• _Aim of the exercise_:
Go through the records and report each line holding the string "does".

=-=-=

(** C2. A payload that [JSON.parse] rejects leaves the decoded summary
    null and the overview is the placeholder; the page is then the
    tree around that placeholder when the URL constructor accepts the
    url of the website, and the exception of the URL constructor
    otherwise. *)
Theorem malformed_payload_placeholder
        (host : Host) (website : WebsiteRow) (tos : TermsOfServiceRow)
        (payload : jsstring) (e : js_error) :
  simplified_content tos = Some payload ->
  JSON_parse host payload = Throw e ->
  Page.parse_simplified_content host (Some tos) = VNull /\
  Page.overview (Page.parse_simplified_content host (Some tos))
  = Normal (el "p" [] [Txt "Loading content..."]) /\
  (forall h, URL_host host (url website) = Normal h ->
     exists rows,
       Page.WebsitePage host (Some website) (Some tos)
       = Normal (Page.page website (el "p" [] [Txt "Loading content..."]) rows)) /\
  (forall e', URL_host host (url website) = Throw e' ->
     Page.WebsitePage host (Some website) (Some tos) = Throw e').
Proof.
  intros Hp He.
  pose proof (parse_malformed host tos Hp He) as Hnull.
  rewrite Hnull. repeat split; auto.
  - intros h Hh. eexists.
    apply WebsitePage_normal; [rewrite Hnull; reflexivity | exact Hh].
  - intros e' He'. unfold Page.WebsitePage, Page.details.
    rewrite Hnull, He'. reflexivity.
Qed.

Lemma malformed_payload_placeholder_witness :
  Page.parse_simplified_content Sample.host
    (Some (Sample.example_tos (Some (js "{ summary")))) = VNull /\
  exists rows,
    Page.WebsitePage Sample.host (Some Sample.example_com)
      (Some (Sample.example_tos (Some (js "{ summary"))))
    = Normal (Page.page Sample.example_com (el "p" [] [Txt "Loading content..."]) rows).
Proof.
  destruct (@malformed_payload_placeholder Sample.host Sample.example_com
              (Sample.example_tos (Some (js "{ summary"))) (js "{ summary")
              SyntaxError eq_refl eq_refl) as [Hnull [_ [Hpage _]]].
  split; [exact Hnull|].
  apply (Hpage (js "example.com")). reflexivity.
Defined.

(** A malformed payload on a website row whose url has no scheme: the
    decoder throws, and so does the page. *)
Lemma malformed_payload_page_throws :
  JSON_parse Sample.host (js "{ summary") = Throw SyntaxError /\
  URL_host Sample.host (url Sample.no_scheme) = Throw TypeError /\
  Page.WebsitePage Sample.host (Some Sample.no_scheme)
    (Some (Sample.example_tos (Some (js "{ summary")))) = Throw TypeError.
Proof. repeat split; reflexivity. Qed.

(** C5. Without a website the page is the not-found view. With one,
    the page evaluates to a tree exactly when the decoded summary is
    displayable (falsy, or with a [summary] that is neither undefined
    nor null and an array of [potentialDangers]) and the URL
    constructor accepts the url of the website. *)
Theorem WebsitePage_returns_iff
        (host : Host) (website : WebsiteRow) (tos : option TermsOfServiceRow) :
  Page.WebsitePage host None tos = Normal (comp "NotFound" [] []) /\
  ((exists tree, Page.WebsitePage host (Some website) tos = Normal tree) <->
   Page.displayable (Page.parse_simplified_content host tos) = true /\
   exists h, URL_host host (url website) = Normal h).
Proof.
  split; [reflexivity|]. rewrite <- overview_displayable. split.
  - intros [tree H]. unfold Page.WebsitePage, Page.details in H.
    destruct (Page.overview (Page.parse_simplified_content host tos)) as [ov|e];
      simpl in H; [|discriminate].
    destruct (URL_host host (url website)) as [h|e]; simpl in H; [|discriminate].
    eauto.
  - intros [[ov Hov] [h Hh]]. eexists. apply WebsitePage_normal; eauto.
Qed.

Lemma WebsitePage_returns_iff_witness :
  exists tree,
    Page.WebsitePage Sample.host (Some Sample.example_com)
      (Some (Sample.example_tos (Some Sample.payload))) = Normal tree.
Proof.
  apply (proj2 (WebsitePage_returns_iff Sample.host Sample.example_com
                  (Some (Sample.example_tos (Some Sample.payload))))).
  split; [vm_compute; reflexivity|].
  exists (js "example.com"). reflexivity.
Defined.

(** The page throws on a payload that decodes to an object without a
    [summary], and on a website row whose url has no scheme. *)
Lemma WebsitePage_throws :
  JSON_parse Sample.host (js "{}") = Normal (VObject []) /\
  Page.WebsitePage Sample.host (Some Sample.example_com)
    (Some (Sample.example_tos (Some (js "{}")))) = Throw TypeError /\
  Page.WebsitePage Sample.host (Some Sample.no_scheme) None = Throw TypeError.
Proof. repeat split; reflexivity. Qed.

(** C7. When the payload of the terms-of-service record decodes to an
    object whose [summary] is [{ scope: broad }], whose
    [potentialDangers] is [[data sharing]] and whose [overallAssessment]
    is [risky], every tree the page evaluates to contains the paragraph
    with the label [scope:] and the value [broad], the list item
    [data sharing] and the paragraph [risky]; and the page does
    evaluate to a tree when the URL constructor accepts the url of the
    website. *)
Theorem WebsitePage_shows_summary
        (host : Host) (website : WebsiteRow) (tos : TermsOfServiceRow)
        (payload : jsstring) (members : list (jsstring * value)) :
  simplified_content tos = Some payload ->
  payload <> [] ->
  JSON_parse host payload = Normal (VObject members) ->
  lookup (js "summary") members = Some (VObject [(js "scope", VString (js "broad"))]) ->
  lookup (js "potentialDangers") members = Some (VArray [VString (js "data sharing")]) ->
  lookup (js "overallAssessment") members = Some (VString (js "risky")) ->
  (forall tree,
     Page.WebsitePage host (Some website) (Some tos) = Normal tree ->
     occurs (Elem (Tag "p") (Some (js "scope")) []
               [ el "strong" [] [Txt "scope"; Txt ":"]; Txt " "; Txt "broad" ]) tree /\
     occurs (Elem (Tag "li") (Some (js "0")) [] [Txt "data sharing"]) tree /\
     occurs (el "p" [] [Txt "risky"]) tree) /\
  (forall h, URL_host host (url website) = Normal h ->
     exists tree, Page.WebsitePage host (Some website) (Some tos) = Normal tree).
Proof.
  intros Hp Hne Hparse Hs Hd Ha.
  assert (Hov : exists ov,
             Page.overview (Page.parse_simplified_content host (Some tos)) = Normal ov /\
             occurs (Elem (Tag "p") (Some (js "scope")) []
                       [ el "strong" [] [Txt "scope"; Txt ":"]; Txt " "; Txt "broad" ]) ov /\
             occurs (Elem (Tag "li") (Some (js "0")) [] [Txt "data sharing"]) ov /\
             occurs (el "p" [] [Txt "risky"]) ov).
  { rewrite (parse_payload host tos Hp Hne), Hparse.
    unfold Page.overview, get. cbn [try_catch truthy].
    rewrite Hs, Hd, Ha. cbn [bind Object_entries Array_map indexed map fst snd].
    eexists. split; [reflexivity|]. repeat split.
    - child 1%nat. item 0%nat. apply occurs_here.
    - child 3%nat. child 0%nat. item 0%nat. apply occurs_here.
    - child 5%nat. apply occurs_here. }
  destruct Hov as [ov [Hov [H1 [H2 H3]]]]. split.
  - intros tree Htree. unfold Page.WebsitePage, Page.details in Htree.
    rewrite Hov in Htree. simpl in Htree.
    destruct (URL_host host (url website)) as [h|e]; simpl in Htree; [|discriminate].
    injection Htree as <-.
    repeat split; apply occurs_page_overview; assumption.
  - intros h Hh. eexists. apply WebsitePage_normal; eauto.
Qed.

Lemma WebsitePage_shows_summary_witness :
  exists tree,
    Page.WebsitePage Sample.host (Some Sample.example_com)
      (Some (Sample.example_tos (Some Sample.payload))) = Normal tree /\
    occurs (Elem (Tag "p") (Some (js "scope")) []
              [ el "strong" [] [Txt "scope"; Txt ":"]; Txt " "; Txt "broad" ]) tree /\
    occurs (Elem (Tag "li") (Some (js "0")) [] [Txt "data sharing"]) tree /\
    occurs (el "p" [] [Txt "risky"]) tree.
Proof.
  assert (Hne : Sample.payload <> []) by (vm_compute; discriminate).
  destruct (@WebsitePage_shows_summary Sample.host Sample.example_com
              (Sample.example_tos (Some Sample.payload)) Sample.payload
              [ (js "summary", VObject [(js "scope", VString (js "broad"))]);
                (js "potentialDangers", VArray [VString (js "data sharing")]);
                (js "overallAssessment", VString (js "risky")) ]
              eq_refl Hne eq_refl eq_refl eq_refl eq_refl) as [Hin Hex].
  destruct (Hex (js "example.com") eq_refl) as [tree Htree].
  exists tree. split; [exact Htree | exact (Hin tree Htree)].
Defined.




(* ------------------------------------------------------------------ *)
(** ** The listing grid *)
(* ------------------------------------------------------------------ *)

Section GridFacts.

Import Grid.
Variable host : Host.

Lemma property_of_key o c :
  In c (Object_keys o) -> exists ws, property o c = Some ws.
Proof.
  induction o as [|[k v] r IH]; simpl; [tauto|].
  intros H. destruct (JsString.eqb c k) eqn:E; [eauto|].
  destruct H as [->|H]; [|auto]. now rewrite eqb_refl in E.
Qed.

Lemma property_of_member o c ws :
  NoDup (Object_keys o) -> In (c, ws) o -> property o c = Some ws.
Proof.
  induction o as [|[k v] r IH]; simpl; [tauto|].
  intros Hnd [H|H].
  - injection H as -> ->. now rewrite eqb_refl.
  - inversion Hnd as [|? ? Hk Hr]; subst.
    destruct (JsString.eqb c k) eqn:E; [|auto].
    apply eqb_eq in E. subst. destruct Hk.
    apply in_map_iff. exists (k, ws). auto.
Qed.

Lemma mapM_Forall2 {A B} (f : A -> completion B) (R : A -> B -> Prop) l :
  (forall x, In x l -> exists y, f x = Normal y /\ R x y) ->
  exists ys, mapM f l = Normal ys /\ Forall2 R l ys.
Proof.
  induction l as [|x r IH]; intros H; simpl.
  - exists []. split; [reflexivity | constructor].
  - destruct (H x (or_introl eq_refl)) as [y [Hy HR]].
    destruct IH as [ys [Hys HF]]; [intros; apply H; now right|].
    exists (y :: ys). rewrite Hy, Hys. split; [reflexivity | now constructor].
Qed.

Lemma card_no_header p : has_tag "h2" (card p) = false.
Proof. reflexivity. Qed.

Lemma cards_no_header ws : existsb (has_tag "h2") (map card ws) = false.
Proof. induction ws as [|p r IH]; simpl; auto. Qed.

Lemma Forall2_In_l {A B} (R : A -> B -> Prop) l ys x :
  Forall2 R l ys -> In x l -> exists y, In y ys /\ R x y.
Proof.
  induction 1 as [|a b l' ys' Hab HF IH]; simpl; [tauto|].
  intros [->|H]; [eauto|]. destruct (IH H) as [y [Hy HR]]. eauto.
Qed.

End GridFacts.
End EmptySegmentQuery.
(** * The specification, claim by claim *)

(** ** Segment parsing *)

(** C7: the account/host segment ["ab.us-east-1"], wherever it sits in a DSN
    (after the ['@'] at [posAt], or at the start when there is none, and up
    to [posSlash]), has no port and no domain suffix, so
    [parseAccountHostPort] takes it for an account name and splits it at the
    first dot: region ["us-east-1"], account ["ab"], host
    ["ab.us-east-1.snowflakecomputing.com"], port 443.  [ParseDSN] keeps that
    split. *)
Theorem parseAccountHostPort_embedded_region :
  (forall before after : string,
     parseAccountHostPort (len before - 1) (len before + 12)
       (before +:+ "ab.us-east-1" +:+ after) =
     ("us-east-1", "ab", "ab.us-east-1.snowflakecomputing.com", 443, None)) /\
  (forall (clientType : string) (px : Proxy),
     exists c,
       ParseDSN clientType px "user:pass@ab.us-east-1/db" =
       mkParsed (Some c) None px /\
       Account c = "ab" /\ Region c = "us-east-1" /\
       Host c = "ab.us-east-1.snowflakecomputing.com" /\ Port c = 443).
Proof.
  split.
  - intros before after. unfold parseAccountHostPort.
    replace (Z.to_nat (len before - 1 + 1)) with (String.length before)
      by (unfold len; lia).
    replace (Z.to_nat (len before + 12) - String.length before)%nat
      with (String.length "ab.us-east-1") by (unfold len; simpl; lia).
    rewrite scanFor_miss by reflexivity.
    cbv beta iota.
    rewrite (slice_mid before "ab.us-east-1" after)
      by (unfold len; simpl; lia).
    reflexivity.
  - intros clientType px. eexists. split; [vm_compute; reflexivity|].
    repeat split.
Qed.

=-=-=

• _Solution to this exercise_:
    decoder throws, and so does the page. *)
    [data sharing] and the paragraph [risky]; and the page does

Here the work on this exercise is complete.